Так бились они еще часа три и, наконец, лошади совсем стали и не трогались с места. Ребенок покричал и замолк.

— Неужели замерз? — с ужасом подумала мать.

Вдруг, вместе с завыванием ветра, послышался лай собак.

— Милые! Где-то лают… — закричала Ирина.

Петр схватил лошадей под узцы и побежал; лошади, должно быть, тоже почуяли жилье, потому что пошли крупным шагом. Лай слышался все ближе и ближе и путники увидели жилье: в окне довольно большой избы мелькнул свет.

Шибановы во второй раз этот день поблагодарили Бога за спасение своей жизни.

— Пустите, ради Бога! — молил Петр отворившего ему калитку молодого священника, — у меня здесь жена с ребенком… Мы замерзнем.

Священник, отец Даниил, и работник его отворили ворота. Петр подвел лошадей к крыльцу и сам снял Ирину с ребенком. Пока он выпрягал лошадей, отец Даниил ввел Ирину в переднюю избу и посадил на лавку. Ирина прежде всего посмотрела, жив ли ребенок. Да, он был жив и спал. Ирина узнала, что у батюшки жена очень больна и не встает с постели.

— Сведи меня к ней, я, может быть, помогу ей чем-нибудь, — сказала Ирина.

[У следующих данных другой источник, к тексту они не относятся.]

(* ===== verification/Window.v ===== *)
(** * Flow-control windows: [pkg/protocol/window.go]

    FlowWindow with its int32 arithmetic written out, the effect of a whole
    history of operations on it, and the interplay of a blocked Consume with
    the goroutine that watches its context. *)

From Stdlib Require Import ZArith Lia.
From S2P Require Import Prelude Frame.

(** ** The window and its operations *)

Record FlowWindow := mkWindow {
  available : Z;    (* int32 *)
  initialSize : Z   (* int32 *)
}.

Definition maxWindowSize : Z := max_i32.

(** [func NewFlowWindow(initialSize int32) *FlowWindow] *)
Definition NewFlowWindow (initialSize : Z) : FlowWindow := mkWindow initialSize initialSize.

(** What one pass of Consume's loop decides, holding the lock: go on to
    [cond.Wait], give up with the context's error, or take the capacity. *)
Inductive ConsumeResult :=
| ConsumeWait
| ConsumeErr
| ConsumeOk (w : FlowWindow).

(** [func (w *FlowWindow) Consume(ctx context.Context, n int32) error]: the
    test the loop repeats after every wake-up. [ctxErr] is [ctx.Err() != nil]. *)
Definition Consume (w : FlowWindow) (ctxErr : bool) (n : Z) : ConsumeResult :=
  if bool_decide (available w < n)
  then if ctxErr then ConsumeErr else ConsumeWait
  else ConsumeOk (mkWindow (int32 (available w - n)) (initialSize w)).

(** [func (w *FlowWindow) Update(increment int32) error] *)
Definition Update (w : FlowWindow) (increment : Z) : FlowWindow * result ProtoErr unit :=
  if bool_decide (increment <= 0) then (w, Err ErrZeroWindowIncrement)
  else
    let newSize := int64 (int64 (available w) + int64 increment) in
    if bool_decide (newSize > maxWindowSize) then (w, Err ErrWindowOverflow)
    else (mkWindow (int32 newSize) (initialSize w), Ok tt).

(** [func (w *FlowWindow) Available() int32] *)
Definition Available (w : FlowWindow) : Z := available w.

(** [func (w *FlowWindow) Reset()] *)
Definition Reset (w : FlowWindow) : FlowWindow := mkWindow (initialSize w) (initialSize w).

(** ** Histories

    One event of a window's life; a Consume appears when it takes its
    capacity, an Update whether or not it is accepted. *)

Inductive wevent :=
| WConsume (n : Z)
| WUpdate (inc : Z)
| WReset.

Inductive wstep : FlowWindow → wevent → FlowWindow → Prop :=
| wstep_consume w ctxErr n w' :
    Consume w ctxErr n = ConsumeOk w' → wstep w (WConsume n) w'
| wstep_update w inc w' r :
    Update w inc = (w', r) → wstep w (WUpdate inc) w'
| wstep_reset w : wstep w WReset (Reset w).

Inductive wsteps : FlowWindow → list wevent → FlowWindow → Prop :=
| wsteps_nil w : wsteps w [] w
| wsteps_cons w e w' es w'' : wstep w e w' → wsteps w' es w'' → wsteps w (e :: es) w''.

(** The senders take a non-negative number of bytes. *)
Definition wevent_ok (e : wevent) : Prop :=
  match e with WConsume n => 0 <= n <= max_i32 | WUpdate inc => is_i32 inc | WReset => True end.

(** ** A blocked Consume and its context watcher

    Consume starts a goroutine that waits for the context and then broadcasts
    on the condition variable, without taking the lock. The three parties:
    the consumer (holding the lock before its test, holding it after a test
    that found neither capacity nor an error, parked in [cond.Wait], or
    returned), the watcher (waiting, or exited), and the context. *)

Inductive consumer_pc := CTest | CEnterWait | CParked | CReturned (ok : bool).
Inductive watcher_pc := GWaiting | GExited.

#[export] Instance consumer_pc_eq_dec : EqDecision consumer_pc.
Proof. solve_decision. Defined.

Record wait_state := mkWait {
  ws_window : FlowWindow;
  ws_n : Z;
  ws_ctxDone : bool;
  ws_pc : consumer_pc;
  ws_watcher : watcher_pc
}.

(** [Broadcast] moves a parked consumer back to its test and does nothing for
    one that is not parked yet. *)
Definition broadcast (pc : consumer_pc) : consumer_pc :=
  match pc with CParked => CTest | pc => pc end.

Inductive wait_step : wait_state → wait_state → Prop :=
| ws_test_ok w n c g w' :
    Consume w c n = ConsumeOk w' →
    wait_step (mkWait w n c CTest g) (mkWait w' n c (CReturned true) g)
| ws_test_err w n c g :
    Consume w c n = ConsumeErr →
    wait_step (mkWait w n c CTest g) (mkWait w n c (CReturned false) g)
| ws_test_wait w n c g :
    Consume w c n = ConsumeWait →
    wait_step (mkWait w n c CTest g) (mkWait w n c CEnterWait g)
| ws_park w n c g :
    wait_step (mkWait w n c CEnterWait g) (mkWait w n c CParked g)
| ws_cancel w n pc g :
    wait_step (mkWait w n false pc g) (mkWait w n true pc g)
| ws_watch w n pc :
    wait_step (mkWait w n true pc GWaiting) (mkWait w n true (broadcast pc) GExited).

Definition wait_init (w : FlowWindow) (n : Z) : wait_state := mkWait w n false CTest GWaiting.

(** ** Properties *)

Definition window_ok (w : FlowWindow) : Prop :=
  0 <= available w <= maxWindowSize ∧ 0 <= initialSize w <= maxWindowSize.

#[export] Instance window_ok_dec w : Decision (window_ok w).
Proof. unfold window_ok. apply _. Defined.

(** The window as unbounded integers: what each event does to the capacity. *)
Definition spec_event (init a : Z) (e : wevent) : Z :=
  match e with
  | WConsume n => a - n
  | WUpdate inc => if decide (0 < inc ∧ a + inc <= maxWindowSize) then a + inc else a
  | WReset => init
  end.

(** Bytes taken, and credit offered by the peer, over a history. *)
Fixpoint consumed (es : list wevent) : Z :=
  match es with
  | [] => 0
  | WConsume n :: es' => n + consumed es'
  | _ :: es' => consumed es'
  end.

Fixpoint granted (es : list wevent) : Z :=
  match es with
  | [] => 0
  | WUpdate inc :: es' => Z.max 0 inc + granted es'
  | _ :: es' => granted es'
  end.

Lemma Update_spec w inc :
  window_ok w → is_i32 inc →
  Update w inc =
    if decide (inc <= 0) then (w, Err ErrZeroWindowIncrement)
    else if decide (available w + inc > maxWindowSize) then (w, Err ErrWindowOverflow)
    else (mkWindow (available w + inc) (initialSize w), Ok tt).
Proof.
  unfold window_ok, is_i32, Update, maxWindowSize, max_i32. intros Hw Hi.
  rewrite !int64_id by (unfold is_i64; rewrite ?int64_id by (unfold is_i64; lia); lia).
  rewrite <-!decide_bool_decide. do 2 (case_decide; [done|]).
  by rewrite int32_id by (unfold is_i32; lia).
Qed.

Lemma wstep_exact w e w' :
  window_ok w → wevent_ok e → wstep w e w' →
  window_ok w' ∧ available w' = spec_event (initialSize w) (available w) e ∧
  initialSize w' = initialSize w.
Proof.
  intros Hw He. inversion 1; subst; simpl in *.
  - unfold Consume in *. case_bool_decide; [by case_match|]. simplify_eq/=.
    unfold window_ok, maxWindowSize, max_i32 in *. simpl.
    rewrite int32_id by (unfold is_i32; lia). lia.
  - rewrite Update_spec in * by done. unfold window_ok in *.
    repeat case_decide; simplify_eq/=; lia.
  - unfold window_ok in *. simpl. lia.
Qed.

Lemma wsteps_exact w es w' :
  window_ok w → Forall wevent_ok es → wsteps w es w' →
  window_ok w' ∧ available w' = foldl (spec_event (initialSize w)) (available w) es.
Proof.
  intros Hw Hes Hrun. induction Hrun as [|w e w1 es w2 Hs _ IH]; [done|].
  apply Forall_cons in Hes as [He Hes].
  destruct (wstep_exact _ _ _ Hw He Hs) as (Hw1 & Ha & Hi).
  destruct (IH Hw1 Hes) as [? ?]. simpl. by rewrite <-Ha, <-Hi.
Qed.

Lemma spec_credit init a es :
  WReset ∉ es → foldl (spec_event init) a es + consumed es <= a + granted es.
Proof.
  revert a. induction es as [|[n|inc|] es IH]; intros a Hr; simpl; [lia|..|set_solver].
  - specialize (IH (a - n) ltac:(set_solver)). lia.
  - case_decide; [specialize (IH (a + inc) ltac:(set_solver))
                 |specialize (IH a ltac:(set_solver))]; lia.
Qed.

(** The int32 window implements the unbounded one over any history: any
    sequence of granted reservations, updates (accepted or refused) and resets
    keeps 0 <= available <= 2^31-1 without ever wrapping around, and the
    capacity is what plain integer accounting gives. *)
Theorem window_refines_integers w es w' :
  window_ok w → Forall wevent_ok es → wsteps w es w' →
  window_ok w' ∧ available w' = foldl (spec_event (initialSize w)) (available w) es.
Proof. apply wsteps_exact. Qed.

Lemma window_refines_integers_witness :
  window_ok (mkWindow 5 10) ∧
  5 = foldl (spec_event 10) 10 [WConsume 7; WUpdate 2; WUpdate 0; WUpdate max_i32].
Proof.
  apply (window_refines_integers (NewFlowWindow 10)
           [WConsume 7; WUpdate 2; WUpdate 0; WUpdate max_i32] (mkWindow 5 10)).
  - apply (bool_decide_unpack _). by vm_compute.
  - repeat constructor; vm_compute; congruence.
  - repeat (eapply wsteps_cons; [(by eapply (wstep_consume _ false)) || by econstructor|]).
    apply wsteps_nil.
Defined.

(** Credit safety: between resets, the bytes senders have taken never
    exceed the window they started from plus the increments the peer granted. *)
Theorem window_credit w es w' :
  window_ok w → Forall wevent_ok es → WReset ∉ es → wsteps w es w' →
  consumed es <= available w + granted es.
Proof.
  intros Hw Hes Hr Hrun. destruct (wsteps_exact _ _ _ Hw Hes Hrun) as [[Ha _] Heq].
  pose proof (spec_credit (initialSize w) (available w) es Hr). lia.
Qed.

Lemma window_credit_witness : consumed [WConsume 7; WUpdate 2; WConsume 5] <= 10 + 2.
Proof.
  apply (window_credit (NewFlowWindow 10) [WConsume 7; WUpdate 2; WConsume 5] (mkWindow 0 10)).
  - apply (bool_decide_unpack _). by vm_compute.
  - repeat constructor; vm_compute; congruence.
  - set_solver.
  - repeat (eapply wsteps_cons; [(by eapply (wstep_consume _ false)) || by econstructor|]).
    apply wsteps_nil.
Defined.

(** The watcher's broadcast can be lost: because it is sent without the
    lock, it may arrive between a consumer's test and its [cond.Wait]. The
    consumer is then parked with its context canceled and the watcher gone, and
    nothing but another window event can ever return it. *)
Theorem consume_cancel_lost w n :
  available w < n →
  ∃ s, rtc wait_step (wait_init w n) s ∧
       ws_pc s = CParked ∧ ws_ctxDone s = true ∧ (∀ s', ¬ wait_step s s').
Proof.
  intros Hn. exists (mkWait w n true CParked GExited). split_and!; [|done|done|].
  - eapply rtc_l; [apply ws_test_wait; unfold Consume; by rewrite bool_decide_eq_true_2|].
    eapply rtc_l; [apply ws_cancel|]. eapply rtc_l; [apply ws_watch|].
    eapply rtc_l; [apply ws_park|]. apply rtc_refl.
  - intros s' Hs. inversion Hs.
Qed.

Lemma consume_cancel_lost_witness :
  ∃ s, rtc wait_step (wait_init (NewFlowWindow 3) 4) s ∧
       ws_pc s = CParked ∧ ws_ctxDone s = true ∧ (∀ s', ¬ wait_step s s').
Proof. apply (consume_cancel_lost (NewFlowWindow 3) 4). simpl. lia. Defined.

Она взяла с собою ребенка и пошла за священником. Во второй комнате, едва освещенной, лежала у стены на постели молодая женщина, а подле в люльке пищал ребенок. Он пищал тихо и жалобно, вовсе не таким голосом, как бывало кричал ее Ваня. Ирина Ивановна положила на лавку своего ребенка и взяла чужого.

— Он голоден, — проговорила больная, — я уже целую неделю не могу кормить его.

Ирина развернула бедного голодного младенца и приложила его к своей груди. Мальчик от слабости едва мог сосать, но все-таки насытился и заснул.

— Добрая ты женщина! — сказала больная, — как тебя благодарить?

— Не надо меня благодарить. Мальчик успокоился и этим поблагодарил меня, — отвечала Ирина.

Несмотря на усталость, Ирина до половины ночи провозилась с больною: растирала, успокаивала ее и ходила за ребенком. Но этим добрым делом она случайно приобрела себе врага. Поутру в избу к старшей работнице отца Даниила пришла дьячкова жена и стала спрашивать о здоровье «матушки».

— Напрасно тут толкаешься, — сердито отвечала ей Аграфена, — ты только языком болтаешь, а ты бы посмотрела, как Ирина Ивановна в одну ночь нас всех управила.

— Это еще что за Ирина Ивановна? — вскипелась дьячиха. И вот, с этой минуты у Шибановых явился враг — злая, глупая баба. Дьячиха побежала к дьячку и начала ему рассказывать, что к отцу Даниилу откуда-то явились какие-то незнакомые люди и что эти люди, наверно, будут подкапываться под них. И вот, дьячок тоже стал злобно смотреть на незнакомых ему приезжих.

Шибановы на третий день стали собираться ехать дальше, но больная горько заплакала, а отец Даниил, кланяясь в пояс Петру, просил его повременить.

— Ты говоришь, тебе все равно куда ехать, — уговаривал его священник, — ну, так оставайся здесь!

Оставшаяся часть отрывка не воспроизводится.